アメリカ・ニューヨーク州の郊外を舞台に、ひとりの土木作業員が様々な出来事を通して、失いかけていた人間の絆を取り戻していくヒューマン・ドラマ。リチャード・ルッソの同名小説(邦訳・ベネッセコーポレーション刊)を「クレイマー、クレイマー」「ビリー・バスゲイト」のロバート・ベントンが脚色・監督した作品。製作は「星に想いを」のスコット・ルーディンと「ビリー・バスゲイト」のアーレン・ドノヴァン、エグゼクティヴ・プロデューサーは「ノー・マーシイ
非情の愛」のマイケル・ハウスマン、撮影は「ザ・シークレット・サービス」のジョン・ベイリー、音楽は「ミセス・ダウト」のハワード・ショア、美術は「ボビー・フィッシャーを探して」のデイヴィッド・グロープマン、衣装は「ビリー・バスゲイト」のジョセフ・G・アウリシ、編集は「ダメージ」のジョン・ブルームがそれぞれ担当。主演は「未来は今」の名優ポール・ニューマン。助演として「パルプ・フィクション」のブルース・ウィリス、「ミルク・マネー」のメラニー・グリフィス、「カミーラ
あなたといた夏」のジェシカ・タンディ(94年9月11日死去)、「ルトガー・ハウアー
処刑脱獄」のディラン・ウォルシュなど、個性的なキャストが顔をそろえている。
ノーバディーズ・フール評論(2)
多くの人々に「ダメ人間」の烙印を押されてても、誰かにとっては大切な存在であることを気づかされます。
総合:65点
ストーリー: 65
キャスト: 80
演出: 70
ビジュアル: 70
音楽: 65
小さな田舎町に住み続ける初老の貧乏人を主人公にして、彼の人生と彼を取り巻く人間関係を描いていく。
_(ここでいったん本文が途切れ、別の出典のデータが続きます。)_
Lemma rotation_seq fuel data num k : 0 < num < 2 ^ 31 -> forall a, rotates a -> 0 <= load_balance_index a < num ->
  exists a', index_seq k fuel a data num =
    Some (map (fun j => (load_balance_index a + 1 + j) mod num) (seqZ 0 (Z.of_nat k)), a').
Proof.
  intros Hn. induction k as [|k IH]; intros a Hr Hi; [by exists a|].
  cbn [index_seq]. rewrite rotates_index by (done || lia). unfold round_robin.
  rewrite wrap_small by lia. cbn [obind].
  set (a1 := with_balance (weight_data a) ((load_balance_index a + 1) mod num) a).
  destruct (IH a1) as (a' & E); [done|apply Z.mod_pos_bound; lia|]. rewrite E. cbn [obind]. exists a'. do 2 f_equal.
  rewrite Nat2Z.inj_succ. unfold Z.succ. rewrite seqZ_succ by lia. cbn [map]. rewrite Z.add_0_r. f_equal.
  rewrite seqZ_shift, map_map. apply map_ext.
  intros j. cbn [load_balance_index with_balance a1]. rewrite <- Z.add_assoc, Zplus_mod_idemp_l. f_equal.
Qed.

Lemma rotation_covers idx num i : 0 < num -> 0 <= i < num ->
  i ∈ map (fun j => (idx + 1 + j) mod num) (seqZ 0 num).
Proof.
  intros Hn Hi. apply list_elem_of_In, in_map_iff. exists ((i - (idx + 1)) mod num).
  split; [|apply list_elem_of_In, elem_of_seqZ; pose proof (Z.mod_pos_bound (i - (idx + 1)) num Hn); lia].
  rewrite Zplus_mod_idemp_r. replace (idx + 1 + (i - (idx + 1))) with i by lia. by apply Z.mod_small.
Qed.

(** *** The weighted one visits every index within its period *)

(** An action as the configuration leaves it and the choices keep it, whose
    period is at most [K]. *)
Definition wrr_ready (fuel : nat) (K : Z) a : Prop :=
  load_balance_mode a = LOAD_BALANCE_MODE_WRR /\ exists g m p,
    0 < g /\ 0 < m /\ (m + 1) * g < 2 ^ 31 /\ 0 <= p /\ load_balance_interfaces_num a * m < Z.of_nat fuel /\
    (forall i, 0 <= i < load_balance_interfaces_num a -> g <= (load_balance_weight a).[i] <= m * g /\ (g | (load_balance_weight a).[i])) /\
    at_position (load_balance_interfaces_num a) g m (weight_data a) (load_balance_index a) p /\
    period (load_balance_interfaces_num a) g (load_balance_weight a) <= K.

Lemma wrr_index fuel a data num : load_balance_mode a = LOAD_BALANCE_MODE_WRR -> 0 < num ->
  action_get_load_balance_index fuel a data num =
  let? (i, d, idx) := load_balance_get_weight_index fuel (weight_data a) (load_balance_weight a) num (load_balance_index a) in
  Some (i, with_balance d idx a).
Proof.
  intros Hm Hn. unfold action_get_load_balance_index. destruct (lb_src_ip data), (lb_dst_ip data).
  rewrite decide_False by lia. rewrite decide_False by (rewrite Hm; intros [?|?]; done).
  by rewrite (decide_True (P := load_balance_mode a = LOAD_BALANCE_MODE_WRR)).
Qed.

Lemma wrr_seq fuel data num k : 0 < num -> forall a l d idx, load_balance_mode a = LOAD_BALANCE_MODE_WRR ->
  wrr_choices num (load_balance_weight a) k fuel (weight_data a) (load_balance_index a) = Some (l, d, idx) ->
  index_seq k fuel a data num = Some (l, with_balance d idx a).
Proof.
  intros Hn. induction k as [|k IH]; intros a l d idx Hm; cbn [wrr_choices index_seq].
  - intros [= <- <- <-]. by destruct a.
  - intros E. apply obind_Some in E as ([[i d1] i1] & E1 & E). apply obind_Some in E as ([[l2 d2] i2] & E2 & [= <- <- <-]).
    rewrite wrr_index by done. rewrite E1. cbn [obind].
    by rewrite (IH (with_balance d1 i1 a) l2 d2 i2 Hm E2).
Qed.

Lemma count_in f l i : count f l <> 0 -> (forall x, f x = true -> x = i) -> i ∈ l.
Proof.
  induction l as [|x l IH]; [by rewrite count_nil|]. rewrite count_cons. intros Hc Hf.
  destruct (f x) eqn:Ex; [rewrite (Hf x Ex); left|right]. apply IH; [lia|done].
Qed.

(** Within [K] choices every interface has its turn. *)
Lemma wrr_covers fuel K a data : 0 < load_balance_interfaces_num a <= MAX_INTERFACE_CNT -> wrr_ready fuel K a ->
  exists l a', index_seq (Z.to_nat (period (load_balance_interfaces_num a)
    (gcd (weight_data a)) (load_balance_weight a))) fuel a data (load_balance_interfaces_num a) = Some (l, a') /\
    (forall i, 0 <= i < load_balance_interfaces_num a -> i ∈ l) /\
    period (load_balance_interfaces_num a) (gcd (weight_data a)) (load_balance_weight a) <= K.
Proof.
  unfold MAX_INTERFACE_CNT. intros Hn (Hmode & g & m & p & Hg & Hm & Hov & Hp0 & Hf & Hw & Hp & HK).
  pose proof Hp as (_ & Eg & _). rewrite Eg. set (n := load_balance_interfaces_num a) in *.
  destruct (period_fair n g m (load_balance_weight a) ltac:(lia) Hg Hm Hov Hw fuel _ _ p Hp Hp0 Hf)
    as (l & d & idx & p' & E & _ & _ & Hc).
  eexists l, _. split; [by apply wrr_seq; [lia|done|]|]. split; [|done]. intros i Hi.
  apply (count_in (fun x => x =? i)); [|intros x Hx; lia]. rewrite Hc by done. destruct (Hw i Hi) as [Hw1 _].
  assert (1 <= (load_balance_weight a).[i] / g) by (apply Z.div_le_lower_bound; lia). lia.
Qed.

Lemma wrr_total fuel K a data k : 0 < load_balance_interfaces_num a <= MAX_INTERFACE_CNT -> wrr_ready fuel K a ->
  exists l a', index_seq k fuel a data (load_balance_interfaces_num a) = Some (l, a').
Proof.
  unfold MAX_INTERFACE_CNT. intros Hn (Hmode & g & m & p & Hg & Hm & Hov & Hp0 & Hf & Hw & Hp & HK).
  destruct (choices_run (load_balance_interfaces_num a) g m (load_balance_weight a) ltac:(lia) Hg Hm Hov Hw fuel k _ _ p Hp Hp0 Hf)
    as (l & d & idx & p' & E & _).
  eexists l, _. by apply wrr_seq; [lia|done|].
Qed.

(** A choice keeps it ready. *)
Lemma wrr_step fuel K a data : 0 < load_balance_interfaces_num a <= MAX_INTERFACE_CNT -> wrr_ready fuel K a ->
  exists i a', action_get_load_balance_index fuel a data (load_balance_interfaces_num a) = Some (i, a') /\ wrr_ready fuel K a'.
Proof.
  unfold MAX_INTERFACE_CNT. intros Hn (Hmode & g & m & p & Hg & Hm & Hov & Hp0 & Hf & Hw & Hp & HK).
  destruct (choices_run (load_balance_interfaces_num a) g m (load_balance_weight a) ltac:(lia) Hg Hm Hov Hw fuel 1 _ _ p Hp Hp0 Hf)
    as (l & d & idx & p' & E & Hp' & Hp0').
  cbn [wrr_choices] in E. apply obind_Some in E as ([[i d1] i1] & E1 & [= <- <- <-]).
  rewrite wrr_index by (done || lia). rewrite E1. cbn [obind]. eexists _, _. split; [done|].
  split; [done|]. by exists g, m, p'.
Qed.

(** *** The list of interfaces that are up *)

Lemma collect_spec ss a n : forall i num arr, 0 <= i -> 0 <= num -> num + Z.of_nat n < 2 ^ 16 ->
  exists arr' num', collect_loop n ss a i num arr = (arr', num') /\ num <= num' < 2 ^ 16 /\
    (forall j, j < num -> arr'.[j] = arr.[j]) /\
    (forall j, num <= j < num' -> intf_up ss arr'.[j] = true /\
       exists q, i <= q < i + Z.of_nat n /\ (load_balance_interface_array a).[q] = arr'.[j]) /\
    ((exists q, i <= q < i + Z.of_nat n /\ intf_up ss (load_balance_interface_array a).[q] = true) <-> num < num').
Proof.
  induction n as [|n IH]; intros i num arr Hi Hn Hs; cbn [collect_loop].
  - exists arr, num. split_and!; [done|lia..|done| |]; [intros j; lia|]. split; [intros (q & ? & _); lia|lia].
  - destruct (intf_up ss (load_balance_interface_array a).[i]) eqn:Eu.
    + rewrite wrap_small by lia.
      destruct (IH (i + 1) (num + 1) arr.[num <- (load_balance_interface_array a).[i]]) as (arr' & num' & E & Hr & Hk & Hin & _);
        [lia..|]. exists arr', num'. split_and!; [done|lia|lia| | |].
      * intros j Hj. rewrite Hk, aget_aset_ne by lia. done.
      * intros j Hj. destruct (decide (j = num)) as [->|].
        { rewrite Hk, aget_aset_eq by lia. split; [done|]. exists i. split; [lia|done]. }
        destruct (Hin j) as (Hup & q & Hq & Eq); [lia|]. split; [done|]. exists q. split; [lia|done].
      * split; [lia|]. intros _. exists i. split; [lia|done].
    + destruct (IH (i + 1) num arr) as (arr' & num' & E & Hr & Hk & Hin & Hiff); [lia..|].
      exists arr', num'. split_and!; [done|lia|lia|done| |].
      * intros j Hj. destruct (Hin j Hj) as (Hup & q & Hq & Eq). split; [done|]. exists q. split; [lia|done].
      * rewrite <- Hiff. split; intros (q & Hq & Hup); exists q; (split; [|done]); [|lia].
        destruct (decide (q = i)) as [->|]; [congruence|lia].
Qed.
彼が不幸な家庭に生まれたのは彼のせいではないが、彼が不幸なのは、特に家庭が不幸なのは彼自身の責任によるものだろう。それでも彼がやってしまった過去のことはもう変えられない。だがちょっとした出来事でささやかな幸せを得ることが出来て、人との繋がりや暖かさを確認出来て満足出来たのかな。たとえ日常生活に大きな変化がなくても、人との繋がりがあるのと無いのとでは大きな違いで、そんな小さな世界の小さな物語だった。
良かったところは出演者の演技。ポール・ニューマンをはじめとして、出演者の多くが味のある演技をしていた。反面、あまり好きになれなかったのは物語。結局偶然に息子に出会ったことや偶然に孫がトラックに乗っていたことや息子が家庭に問題を抱えた上に失業したことが今回の変化をもたらしているわけで、受け身すぎて彼自身の努力によるものという気がしない。演技ではなくて主人公の能力や性格にそれほど魅力を感じなかったし、それだからだろうか、描かれている内容も小さくてそれほどのめり込めなかった。